Edf reader
Clinical datasets are typically stored as EDF files. For a description of the EDF file format, see https://www.edfplus.info/. The nnsa package contains an EdfReader class, which was developed for fast reading of EDF(+) files. This script demonstrates how to read EDF(+) files. Examples how to quickly read an entire EEG dataset from edf files is provided in the example script quick_edf_read.py
Link to script: io/edf_reader.py
import os
from nnsa import EdfReader
from nnsa.edfreadpy.io.config import EDFPLUS_TYPES
from nnsa.utils.code_performance import Timer
First define a filepath to an edf file on you PC that you want to read (include the file extension).

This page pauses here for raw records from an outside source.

(** * JoyPanel: the keyboard / gamepad / replay joystick panel

    A shallow embedding of [src/JoyPanel.tsx].  The React component is
    modelled as a state machine: the [useState] cells form the record
    [Panel], every event handler is a state update, and the [useEffect]
    blocks are run after an update when one of their dependencies changed,
    in the order in which the source declares them.

    Numbers.  Every number the keyboard path computes is one of the
    integers 0, 1, -1 or a sum of such; these are exact in JavaScript
    doubles, so they are modelled by [Z].  (The product [-1 * 0] is the
    double [-0], but it is only ever added to an array cell that was
    pushed as [+0] or already holds a sum, and [+0 + -0 = +0]; the frame
    never shows a negative zero.)  Values of replayed and gamepad frames
    are only copied or negated. *)

From stdpp Require Import base tactics option list strings.
From Stdlib Require Import ZArith Lia.

Open Scope Z_scope.

(** ** JavaScript [Map]: insertion ordered, unique keys *)

Module JsMap.
Section Ops.
Context {V : Type}.

(** The entries in insertion order, which is the order of [forEach]. *)
Definition t := list (string * V).

Fixpoint get (k : string) (m : t) : option V :=
  match m with
  | [] => None
  | (k', v) :: m' => if String.eqb k k' then Some v else get k m'
  end.

Definition has (k : string) (m : t) : bool :=
  match get k m with Some _ => true | None => false end.

(** [Map.prototype.set]: an existing key keeps its position. *)
Fixpoint set (k : string) (v : V) (m : t) : t :=
  match m with
  | [] => [(k, v)]
  | (k', v') :: m' =>
      if String.eqb k k' then (k', v) :: m' else (k', v') :: set k v m'
  end.

Definition values (m : t) : list V := m.*2.
Definition keys (m : t) : list string := m.*1.
End Ops.
Arguments t : clear implicits.
End JsMap.

(** ** Data model *)

(** [type KbMap]. *)
Record KbMap := mkKbMap {
  button : Z;
  axis : Z;
  direction : Z;
  value : Z
}.

(** One value of [components/kbmapping1.json].  The file is not part of
    the sources at hand; its entries are a parameter of the model, given
    in the order of [Object.entries]. *)
Record KbDef := mkKbDef {
  def_button : Z;
  def_axis : Z;
  def_direction : string
}.

Record Time := mkTime { sec : Z; nsec : Z }.

Record Header := mkHeader { stamp : Time; frame_id : string }.

(** [types.Joy] *)
Record Joy := mkJoy {
  header : Header;
  axes : list Z;
  buttons : list Z
}.

(** How a JavaScript call ends.  No statement of the panel throws; the
    error below is the one the specification names for a malformed
    mapping table. *)
Inductive Exn := ConfigurationError.

Inductive Completion (A : Type) :=
| Normal (a : A)
| Throw (e : Exn).
Arguments Normal {A} a.
Arguments Throw {A} e.

(** ** The key table *)

(** The object literal [k] built for one entry of the mapping. *)
Definition kbMapOfDef (d : KbDef) : KbMap :=
  {| button := def_button d;
     axis := def_axis d;
     direction := if String.eqb (def_direction d) "+" then 1 else 0;
     value := 0 |}.

(** The body of the [for ... of Object.entries(kbmapping1)] loop. *)
Definition initLoop (keyMap : JsMap.t KbMap) (kv : string * KbDef) : JsMap.t KbMap :=
  JsMap.set kv.1 (kbMapOfDef kv.2) keyMap.

(** The lazy initializer of the [trackedKeys] state cell. *)
Definition trackedKeysInit (kbmapping1 : list (string * KbDef))
  : Completion (JsMap.t KbMap) :=
  Normal (foldl initLoop [] kbmapping1).

(** [k.value = v] on the object stored under the key.  The copy
    [new Map(oldTrackedKeys)] shares its [KbMap] objects with the old map,
    which the panel drops when the updater returns; the model keeps the
    new map only. *)
Definition setValue (v : Z) (k : KbMap) : KbMap :=
  {| button := button k; axis := axis k; direction := direction k; value := v |}.

(** The updater passed to [setTrackedKeys] by [handleKeyDown] ([v = 1])
    and by [handleKeyUp] ([v = 0]).  The boolean tells whether a new map
    object is returned, which is what React compares. *)
Definition keyUpdater (v : Z) (key : string)
    (oldTrackedKeys : option (JsMap.t KbMap)) : option (JsMap.t KbMap) * bool :=
  match oldTrackedKeys with
  | Some old =>
      if JsMap.has key old then
        let newKeys := old in
        match JsMap.get key newKeys with
        | Some k => (Some (JsMap.set key (setValue v k) newKeys), true)
        | None => (Some newKeys, true)
        end
      else (oldTrackedKeys, false)
  | None => (oldTrackedKeys, false)
  end.

Definition handleKeyDown := keyUpdater 1.
Definition handleKeyUp := keyUpdater 0.

(** ** The keyboard frame builder *)

(** [while (arr.length <= i) arr.push(0)], the number of iterations
    being the distance to [i]. *)
Fixpoint pushZeros (n : nat) (arr : list Z) : list Z :=
  match n with
  | O => arr
  | S n' => pushZeros n' (arr ++ [0])
  end.

Definition fill (arr : list Z) (i : Z) : list Z :=
  pushZeros (Z.to_nat (i + 1) - length arr) arr.

(** The sign given to a held key. *)
Definition polarity (k : KbMap) : Z := if 0 <? direction k then 1 else -1.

# Specify path to an EDF(+) file.
filepath = 'C:/data_temp/test.edf'
As is good practie when reading files, the EdfReader can be used as a context manager, to ensure the EDF file is closed after reading, and also if any error occurred. The EdfReader has properties, that can be accessed like attributes. Those properties will only hold data once they are called. I.e. when initializing an EdfReader object, nothing is read from the file into memory. Once when e.g. EdfReader.file_header is called, the file header is read from the EDF file and stored in the EdfReader object. Subsequent calls to EdfReader.file_header then simply return the stored header.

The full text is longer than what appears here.